Loaders

class py_pdf_parser.loaders.Page

This is used to pass PDF Miner elements of a page when instantiating PDFDocument.

Parameters:
  • width (int) – The width of the page.
  • height (int) – The height of the page.
  • elements (list) – A list of PDF Miner elements (LTTextBox) on the page.
elements

Alias for field number 2

height

Alias for field number 1

width

Alias for field number 0

py_pdf_parser.loaders.load(pdf_file: IO, pdf_file_path: Optional[str] = None, la_params: Optional[Dict[KT, VT]] = None, **kwargs) → py_pdf_parser.components.PDFDocument

Loads the pdf file into a PDFDocument.

Parameters:
  • pdf_file (io) – The PDF file.
  • la_params (dict) – The layout parameters passed to PDF Miner for analysis. See the PDFMiner documentation here: https://pdfminersix.readthedocs.io/en/latest/reference/composable.html#laparams.
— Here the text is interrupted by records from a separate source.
(** [DataView.setFloat64(_, value, false)]: the pattern, big-endian. *)
Definition float64_bytes (bits : Z) : bytes :=
  uint32_bytes (bits / UINT32_BASE) ++ uint32_bytes (bits mod UINT32_BASE).
Definition writeFloat64 (w : CborWriter) (bits : Z) := put w (0xfb :: float64_bytes bits).

Definition finish (w : CborWriter) : bytes := take (Z.to_nat (w_offset w)) (w_buffer w).

Definition writeArgument (w : CborWriter) (majorType value : Z) : result cbor_exn CborWriter :=
  let prefix := Z.shiftl majorType 5 in
  if value <? 24 then writeByte w (Z.lor prefix value)
  else if value <=? 0xff then let* w := writeByte w (Z.lor prefix 24) in writeByte w value
  else if value <=? 0xffff then let* w := writeByte w (Z.lor prefix 25) in writeUint16 w value
  else if value <=? MAX_UINT32 then let* w := writeByte w (Z.lor prefix 26) in writeUint32 w value
  else let* w := writeByte w (Z.lor prefix 27) in writeUint64 w value.

(** ** JavaScript values *)

Abbreviation loc := positive (only parsing).

Inductive jsval :=
| VUndefined
| VNull
| VBool (b : bool)
| VNum (n : jsnum)
| VStr (s : jsstr)
| VPrim (type_of : jsstr)   (** symbol, bigint, function: only their [typeof] matters *)
| VRef (l : loc).

(** Objects.  An ordinary object lists its own string-keyed properties in
    [Object.keys] order, and for every own symbol key whether it is enumerable. *)
Inductive jsobj :=
| OBytes (bs : bytes)                                   (** a [Uint8Array] *)
| OArray (elems : list (option jsval))                  (** [None] is a hole *)
| OPlain (symbols : list bool) (props : list (jsstr * jsval))
| OExotic.                                              (** any other prototype *)

Definition heap := gmap loc jsobj.
Lemma payload_step_spec d n frames chunk :
  state d = open → header d = [] → collecting d n → payloadLength d < n → chunk ≠ [] →
  ∃ d' frames' c chunk', payload_step d n frames chunk = Some (d', frames', chunk')
    ∧ chunk = c ++ chunk' ∧ c ≠ [] ∧ dec_ok d' ∧ maxFrameLength d' = maxFrameLength d
    ∧ ∀ max, arun max (APayload n (stored d)) frames c = Ok (abs d', frames').
Proof.
  intros Hs Hh Hcol Hlt Hne. unfold payload_step.
  destruct (fill_loop_spec (length chunk) d n chunk ltac:(lia) Hcol)
    as (d1 & c & chunk' & -> & -> & Hc & Hst & Hcol1 & Hor & Hh1 & Hm & Hs1).
  specialize (Hc Hlt Hne). pose proof (col_length _ _ Hcol) as Hl. pose proof (col_length _ _ Hcol1) as Hl1.
  pose proof (col_bound _ _ Hcol1) as Hb. rewrite Hst, zlen_app in Hl1.
  destruct (payloadLength d1 =? n) eqn:E; eexists _, _, c, chunk'; (split; [done|]); (split; [done|]); (split; [done|]).
  - unfold dec_ok, abs; cbn. split; [rewrite Hs1, Hh1, Hh; done|]. split; [done|]. intros max.
    rewrite arun_payload_full by (done || lia). rewrite (assemble_stored d1 n) by (done || lia).
    by rewrite Hst, Hh1, Hh.
  - destruct Hor as [->|]; [|lia]. unfold dec_ok, abs. rewrite (col_expected _ _ Hcol1), Hs1, Hh1.
    split; [split_and!; [done|done|done|lia]|]. split; [done|]. intros max.
    rewrite arun_payload_short by lia. by rewrite Hst.
Qed.

(** What [push] must do, read off the specification. *)
Definition refines (d : FrameDecoder) (d' : FrameDecoder) (r : result frame_exn (list bytes))
    (spec : result frame_exn (astate * list bytes)) : Prop :=
  maxFrameLength d' = maxFrameLength d ∧
  match spec with
  | Ok (st, fs) => r = Ok fs ∧ dec_ok d' ∧ abs d' = st
  | Err e => r = Err e ∧ state d' = failed
  end.

Lemma length_app_lt {A} (c l : list A) n : c ≠ [] → (length (c ++ l) <= S n)%nat → (length l <= n)%nat.
Proof. destruct c; [done|]. rewrite length_app. cbn. lia. Qed.

Lemma payload_step_nil d n frames :
  payloadLength d < n → payload_step d n frames [] = Some (d, frames, []).
Proof. intros. unfold payload_step. cbn. case_match; [lia|done]. Qed.

Lemma header_value_nonneg h : all_bytes h → 0 <= header_value h.
Proof.
  intros Hh. unfold header_value. assert (∀ i, 0 <= nth i h 0) as Hn; [|pose proof (Hn 0%nat); pose proof (Hn 1%nat);
    pose proof (Hn 2%nat); pose proof (Hn 3%nat); lia].
  induction Hh as [|b h Hb _ IH]; intros [|i]; cbn; try done. unfold is_byte in Hb. lia.
Qed.
Lemma map_ok_patched ts i p t t' b :
  mget i ts = Some t → is_child t = false → patched ts i p t t' b → map_ok ts → map_ok (mset i t' ts).
Proof.
  intros Hi Hc Hp [Hk Hr Hn]. constructor; [by apply NoDup_mset| |].
  - apply Forall_mset; [done|]. eapply patched_row_ok; [done..|]. eapply Forall_forall; [exact Hr|]. by apply mget_elem.
  - etrans; [apply native_rows_mset|done]. right. rewrite Hi. split; [done|]. by intros ? [= <-].
Qed.

Lemma create_map_ok m fresh task raw deps nt :
  map_ok (tasks m) → zlen fresh <= 160 → zlen (tasks m) < AIRA_TASK_MAX_ROWS →
  id task = fresh → title task = boundTitle (trim raw) → trim raw ≠ [] → status task = pending →
  dependsOn task = normalizeDependencies deps → note task = boundNote <$> truthy_str nt →
  childRunId task = None ∧ childRole task = None ∧ detail task = None ∧ failureKind task = None →
  map_ok (mset fresh task (tasks m)).
Proof.
  intros [Hk Hr Hn] Hf Hlen Hid Ht Hraw Hst Hd Hnote Hch.
  pose proof (boundTitle_ok raw Hraw) as Hbt. pose proof (normalizeDependencies_ok deps) as Hnd.
  constructor; [by apply NoDup_mset| |].
  - apply Forall_mset; [done|]. split; [done|]. cbn [fst snd]. rewrite Ht, Hd. split; [apply Hbt|]. split; [apply Hnd|].
    intros _. constructor; rewrite ?Hid, ?Ht, ?Hd, ?Hst, ?Hnote; try done.
    destruct (truthy_str nt); cbn; [apply boundNote_ok|done].
  - pose proof (zlen_mset_le fresh task (tasks m)). pose proof (native_rows_le (mset fresh task (tasks m))). lia.
Qed.

Lemma wf_live m : map_ok (tasks m) → disposed m = false → wf m.
Proof. intros Hm Hd. constructor; [done|congruence]. Qed.

Lemma wf_map_only m m' : wf m → map_ok (tasks m') → (tasks m = [] → tasks m' = []) →
  subscribed m' = subscribed m → disposed m' = disposed m → wf m'.
Proof.
  intros [Hm Hd] Hm' Ht Hs Hdi. constructor; [done|]. rewrite Hdi, Hs. intros Hd'.
  destruct (Hd Hd') as (? & ?). auto.
Qed.

Lemma patch_wf env i p m m' r : patch env i p m = (m', r) → wf m → wf m'.
Proof.
  intros H Hwf.
  apply patch_run in H as [(e & _ & ->)|(t & t' & Hi & Hd & Hc & _ & Hp & Hout)]; [done|].
  pose proof (map_ok_patched _ _ _ _ _ _ Hi Hc Hp (wf_map _ Hwf)) as Hm.
  destruct Hout as [(e & _ & ->)|[-> _]]; apply wf_live; try done. by apply refresh_map_ok.
Qed.

Lemma complete_run env i m m' r :
  complete env i m = (m', r) →
  (m' = m ∧ ∃ e, r = Err e)
  ∨ ∃ m1, (m1 = m ∨ ∃ r1, patch env i (status_patch active) m = (m1, r1))
      ∧ (m' = m1 ∨ patch env i (status_patch completed) m1 = (m', r)).
Proof.
  intros H. unfold complete in H. rewrite stres_bind_eq in H. cbn [get] in H.
  destruct (mget i (tasks m)) as [t|]; [|injection H as <- <-; left; eauto].
  right. rewrite stres_bind_eq in H. case_bool_decide.
  - rewrite stres_bind_eq in H. destruct (patch env i (status_patch active) m) as [m1 [a|e]] eqn:E.
    + exists m1. split; [eauto|]. right. exact H.
    + injection H as <- <-. exists m1. eauto.
  - exists m. split; [by left|]. right. exact H.
Qed.

(** *** Recovery *)

Lemma normalizePersistedTask_ok v p :
  normalizePersistedTask v = Some p →
  native_ok (recovered_task p) ∧ is_child (recovered_task p) = false ∧ p_status p ≠ blocked.
Proof.
  unfold normalizePersistedTask. intros H.
  destruct v as [| | | | |props]; try discriminate.
  destruct (prop "id" props) as [[| | |i| |]|]; try discriminate.
  destruct (prop "title" props) as [[| | |t| |]|]; try discriminate.
  destruct (persisted_status (prop "status" props)) as [s|] eqn:Es; [|discriminate].
  destruct (persisted_source (prop "source" props)) as [src|] eqn:Esrc; [|discriminate].
  destruct (prop "dependsOn" props) as [[| | | |deps|]|]; try discriminate.
  destruct (prop "createdAt" props) as [[| |c| | |]|]; try discriminate.
  cbv zeta in H. destruct (bool_decide (bound_text AIRA_TASK_MAX_TITLE_CHARS (trim t) = [])) eqn:Et;
    [discriminate|injection H as <-]. bool_prop.
  assert (s ≠ failed ∧ s ≠ blocked) as [Hs1 Hs2].
  { unfold persisted_status in Es. repeat case_match; simplify_eq; done. }
  assert (src ≠ child) as Hsrc.
  { unfold persisted_source in Esrc. repeat case_match; simplify_eq; done. }
  split_and!; [|by apply bool_decide_eq_false|done].
  constructor; cbn [recovered_task id title note dependsOn status childRunId childRole detail failureKind
    p_id p_title p_status p_dependsOn p_note].
  - rewrite zlen_slice0 by done. lia.
  - split; [done|]. split; [by apply bound_text_le|]. apply trim_bound_text; [done|apply trim_idem].
  - destruct (prop "note" props) as [[| | |n| |]|]; try done. case_bool_decide; [done|].
    apply (boundNote_ok n).
  - apply deps_shape, Forall_forall. by intros d [Hd _]%list_elem_of_filter.
  - by case_bool_decide.
  - done.
Qed.

Lemma load_ok st st' l :
  load st = (st', Some l) →
  zlen l <= AIRA_TASK_MAX_ROWS
  ∧ Forall (λ p, native_ok (recovered_task p) ∧ is_child (recovered_task p) = false) l.
Proof.
  unfold load. intros H.
  destruct (_ || _); [discriminate|]. destruct (ts_file st) as [|e|v]; try discriminate.
  set (props := match v with JObj props => props | _ => [] end) in H.
  assert (∃ ts, l = omap normalizePersistedTask (take (Z.to_nat AIRA_TASK_MAX_ROWS) ts)) as [ts ->].
  { destruct v; try discriminate; destruct (prop "tasks" props) as [[]|]; try discriminate;
      destruct (_ && _); try discriminate; injection H as <- <-; eauto. }
  split.
  - assert (∀ l : list json, zlen (omap normalizePersistedTask l) <= zlen l) as Hle.
    { unfold omap. induction l as [|x l IH]; [done|]. simpl.
      destruct (normalizePersistedTask x); rewrite ?zlen_cons; lia. }
    etrans; [apply Hle|]. rewrite zlen_take. unfold AIRA_TASK_MAX_ROWS. lia.
  - apply Forall_forall. intros p Hp. apply list_elem_of_omap in Hp as (v' & _ & Hv').
    by apply normalizePersistedTask_ok in Hv' as (? & ? & _).
Qed.

(** The constructor's loop over the recovered rows. *)
Definition add_rows (rows : list AiraTask) (ts : taskmap) : taskmap :=
  foldl (λ m t, if mhas (id t) m then m else mset (id t) t m) ts rows.

Lemma add_rows_ok rows ts :
  Forall (λ t, native_ok t ∧ is_child t = false) rows →
  NoDup ts.*1 → Forall row_ok ts →
  NoDup (add_rows rows ts).*1 ∧ Forall row_ok (add_rows rows ts) ∧ zlen (add_rows rows ts) <= zlen ts + zlen rows.
Proof.
  revert ts. induction rows as [|t rows IH]; intros ts Hrows Hk Hr; unfold add_rows in *; cbn [foldl]; [split_and!; [done|done|rewrite zlen_nil; lia]|].
  apply Forall_cons in Hrows as [[Hn Hc] Hrows]. rewrite zlen_cons.
  destruct (mhas (id t) ts); [destruct (IH ts) as (? & ? & ?); auto; split_and!; auto; lia|].
  destruct (IH (mset (id t) t ts)) as (? & ? & ?); [done|by apply NoDup_mset| |].
  - apply Forall_mset; [done|]. split_and!; [done|apply Hn|apply Hn|done].
  - split_and!; auto. pose proof (zlen_mset_le (id t) t ts). lia.
Qed.

Lemma recover_ok o st st' rows n :
  recover o st = (st', Some (rows, n)) →
  zlen rows <= AIRA_TASK_MAX_ROWS ∧ Forall (λ t, native_ok t ∧ is_child t = false) rows.
Proof.
  unfold recover. destruct (load st) as [st1 [l|]] eqn:El; [|discriminate].
  apply load_ok in El as [Hlen Hall]. intros [= _ <- _]. split.
  - unfold zlen. rewrite length_fmap. exact Hlen.
  - by apply Forall_fmap.
Qed.

Lemma newManager_wf env store : wf (newManager env store).
Proof.
  unfold newManager. destruct store as [st|]; [|by apply wf_live; [repeat constructor|]].
  destruct (recover (io env) st) as [st' r] eqn:Er. cbv zeta. apply wf_live; [|done]. cbn [tasks].
  apply refresh_map_ok. destruct r as [[rows n]|]; [|by repeat constructor].
  apply recover_ok in Er as [Hlen Hall].
  destruct (add_rows_ok rows []) as (Hk & Hr & Hz); [done|constructor|constructor|].
  constructor; [done|done|]. pose proof (native_rows_le (add_rows rows [])) as Hle.
  rewrite zlen_nil in Hz. unfold add_rows in *. lia.
Qed.

(** *** Every step keeps the invariant *)

Lemma remove_run env i m m' r :
  remove env i m = (m', r) →
  (∃ e, r = Err e ∧ m' = m)
  ∨ ∃ t, mget i (tasks m) = Some t ∧ is_child t = false
      ∧ m' = conclude env (set_tasks (mdelete i (tasks m)) m) ∧ r = Ok ().
Proof.
  intros H. unfold remove in H. exec_in H.
  destruct (mget i (tasks m)) as [t|]; exec_in H; injection H as <- <-; eauto 7.
Qed.

Lemma clear_run env m m' r :
  clear env m = (m', r) →
  (∃ e, r = Err e ∧ m' = m)
  ∨ disposed m = false
    ∧ m' = conclude env (set_tasks (filter (λ kt, is_child kt.2 = true) (tasks m)) m) ∧ r = Ok ().
Proof. intros H. unfold clear in H. exec_in H; injection H as <- <-; eauto. Qed.

Lemma step_wf m m' : wf m → step m m' → wf m'.
Proof.
  intros Hwf Hs. pose proof (wf_map _ Hwf) as Hm. destruct Hs.
  - unfold activate. destruct (disposed m) eqn:Hd; [done|]. by apply wf_live.
  - apply create_run in H0 as [(e & _ & ->)|(task & _ & Hlen & Ht & -> & Hd & ? & ? & ? & ? & ? & _ & ? & _ & Hch)]; [done|].
    apply wf_live; [|done]. cbn [publish persist set_tasks tasks set_snapshot set_persistence].
    rewrite Ht. eapply map_ok_sublist; [apply evict_sublist|]. apply refresh_map_ok.
    eapply create_map_ok; try done. apply H.
  - by eapply patch_wf.
  - apply complete_run in H as [[-> _]|(m1 & [->|[r1 H1]] & [->|H2])]; eauto using patch_wf.
  - apply remove_run in H as [(e & _ & ->)|(t & Ht & _ & -> & _)]; [done|].
    destruct (disposed m) eqn:Hd; [by rewrite (proj1 (wf_disposed _ Hwf Hd)) in Ht|].
    apply wf_live; [|done]. apply refresh_map_ok. eapply map_ok_sublist; [apply mdelete_sublist|done].
  - apply clear_run in H as [(e & _ & ->)|(Hd & -> & _)]; [done|].
    apply wf_live; [|done]. apply refresh_map_ok. eapply map_ok_sublist; [apply sublist_filter|done].
  - by destruct Hwf; constructor.
  - unfold consumeRecoveryHint. destruct (recoveryHintPending m); [|done]. by destruct Hwf; constructor.
  - by destruct Hwf; constructor.
  - by destruct Hwf; constructor.
  - unfold dispose. destruct (disposed m) eqn:Hd; [done|]. constructor; [by repeat constructor|done].
  - destruct (disposed m) eqn:Hd; [by rewrite (proj2 (wf_disposed _ Hwf Hd)) in H|].
    apply wf_live; [|done]. eapply map_ok_sublist; [apply evict_sublist|]. apply refresh_map_ok, sync_loop_ok.
    eapply map_ok_sublist; [apply sublist_filter|done].
Qed.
Note that py_pdf_parser will re-order the elements it receives from PDFMiner so options relating to element ordering will have no effect.
  • pdf_file_path (str, optional) – Passed to PDFDocument. See the documentation for PDFDocument.
  • kwargs – Passed to PDFDocument. See the documentation for PDFDocument.
Returns:

A PDFDocument with the file loaded.

Return type:

PDFDocument

py_pdf_parser.loaders.load_file(path_to_file: str, la_params: Optional[Dict[KT, VT]] = None, **kwargs) → py_pdf_parser.components.PDFDocument

Loads a file according to the specified file path.

All other arguments are passed to load, see the documentation for load.

Returns:A PDFDocument with the specified file loaded.
Return type:PDFDocument